— AIM OF THE TASK —
Having read the entries, repeat all of them exactly.

(Data entries)
(** X10 (text-to-speech keeps the other fields).  When the pipeline result is
    a dict with an ["audio"] entry that converts, the response is the JSON
    text of that dict with the ["audio"] entry replaced by the converted
    samples: the keys and their order are those of the result, and every
    other entry (the sampling rate, for instance) is unchanged. *)
Theorem text_to_speech_keeps_other_fields (cfg : TaskConfiguration)
        (inputs : Input) (s : string) (d : list (string * pyval))
        (audio samples : pyval) (dumped : string) (g g' : rng_state E) :
  Djl.get_as_string inputs "data" = Ok s ->
  pipe E (manual_seed E 42) (mkCall [VStr s] []) = (Ok (VDict d), g') ->
  Py.lookup "audio" d = Some audio ->
  Np.squeeze_tolist audio = Ok samples ->
  let encoded := Py.dict_set "audio" samples d in
  Json.dumps (VDict encoded) = Ok dumped ->
  value (text_to_speech.handle cfg inputs g) = Ok (mkOutput [("data", VStr dumped)])
  /\ map fst encoded = map fst d
  /\ Py.lookup "audio" encoded = Some samples
  /\ (forall k, k <> "audio" -> Py.lookup k encoded = Py.lookup k d).
Proof.
  intros Hs Hpipe Haudio Hsamples encoded Hdumps. subst encoded.
  pose proof (get_as_string_size _ _ _ Hs) as Hsize.
  assert (H0 : Py.getitem_str (VDict d) "audio" = Ok audio)
    by (unfold Py.getitem_str; now rewrite Haudio).
  assert (H1 : Py.setitem_str (VDict d) "audio" samples
               = Ok (VDict (Py.dict_set "audio" samples d))) by reflexivity.
  split; [|split; [|split]].
  - unfold_handlers. run_known. reflexivity.
  - eapply keys_dict_set; eassumption.
  - apply lookup_dict_set_same.
  - intros k Hk. now apply lookup_dict_set_other.
Qed.
(* ===== verification/_CoqProject ===== *)
-Q . S2P
Prelude.v
CLib.v
Print.v
Calendar.v
SchedTime.v
ParamString.v
Address.v
IpTrie.v
Acl.v
Dscp.v
Nametable.v
Targets.v
Schedule.v
Testlib.v
Bytes.v
Checksum.v
Icmp.v
Dns.v
Traceroute.v
Controlmsg.v
Sockets.v
Run.v
Control.v
Files.v
Fetch.v
Certs.v
LocalSock.v
Resolver.v
Asn.v
Config.v
Boot.v
Daemon.v
Report.v
Mos.v
Packets.v
Double.v
Udpstream.v
Accept.v
As.v
Throughput.v
TputRun.v
Events.v
Diag.v
Remote.v
Release.v
Tcpping.v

— SOLUTION TO THIS PROBLEM —
(** X10 (text-to-speech keeps the other fields).  When the pipeline result is
    a dict with an ["audio"] entry that converts, the response is the JSON
    text of that dict with the ["audio"] entry replaced by the converted
    samples: the keys and their order are those of the result, and every
    other entry (the sampling rate, for instance) is unchanged. *)
Theorem text_to_speech_keeps_other_fields (cfg : TaskConfiguration)
        (inputs : Input) (s : string) (d : list (string * pyval))
        (audio samples : pyval) (dumped : string) (g g' : rng_state E) :
  Djl.get_as_string inputs "data" = Ok s ->
  pipe E (manual_seed E 42) (mkCall [VStr s] []) = (Ok (VDict d), g') ->
  Py.lookup "audio" d = Some audio ->
  Np.squeeze_tolist audio = Ok samples ->
  let encoded := Py.dict_set "audio" samples d in
  Json.dumps (VDict encoded) = Ok dumped ->
  value (text_to_speech.handle cfg inputs g) = Ok (mkOutput [("data", VStr dumped)])
  /\ map fst encoded = map fst d
  /\ Py.lookup "audio" encoded = Some samples
  /\ (forall k, k <> "audio" -> Py.lookup k encoded = Py.lookup k d).
Proof.
  intros Hs Hpipe Haudio Hsamples encoded Hdumps. subst encoded.
  pose proof (get_as_string_size _ _ _ Hs) as Hsize.
  assert (H0 : Py.getitem_str (VDict d) "audio" = Ok audio)
    by (unfold Py.getitem_str; now rewrite Haudio).
  assert (H1 : Py.setitem_str (VDict d) "audio" samples
               = Ok (VDict (Py.dict_set "audio" samples d))) by reflexivity.
  split; [|split; [|split]].
  - unfold_handlers. run_known. reflexivity.
  - eapply keys_dict_set; eassumption.
  - apply lookup_dict_set_same.
  - intros k Hk. now apply lookup_dict_set_other.
Qed.
(* ===== verification/_CoqProject ===== *)
-Q . S2P
Prelude.v
CLib.v
Print.v
Calendar.v
SchedTime.v
ParamString.v
Address.v
IpTrie.v
Acl.v
Dscp.v
Nametable.v
Targets.v
Schedule.v
Testlib.v
Bytes.v
Checksum.v
Icmp.v
Dns.v
Traceroute.v
Controlmsg.v
Sockets.v
Run.v
Control.v
Files.v
Fetch.v
Certs.v
LocalSock.v
Resolver.v
Asn.v
Config.v
Boot.v
Daemon.v
Report.v
Mos.v
Packets.v
Double.v
Udpstream.v
Accept.v
As.v
Throughput.v
TputRun.v
Events.v
Diag.v
Remote.v
Release.v
Tcpping.v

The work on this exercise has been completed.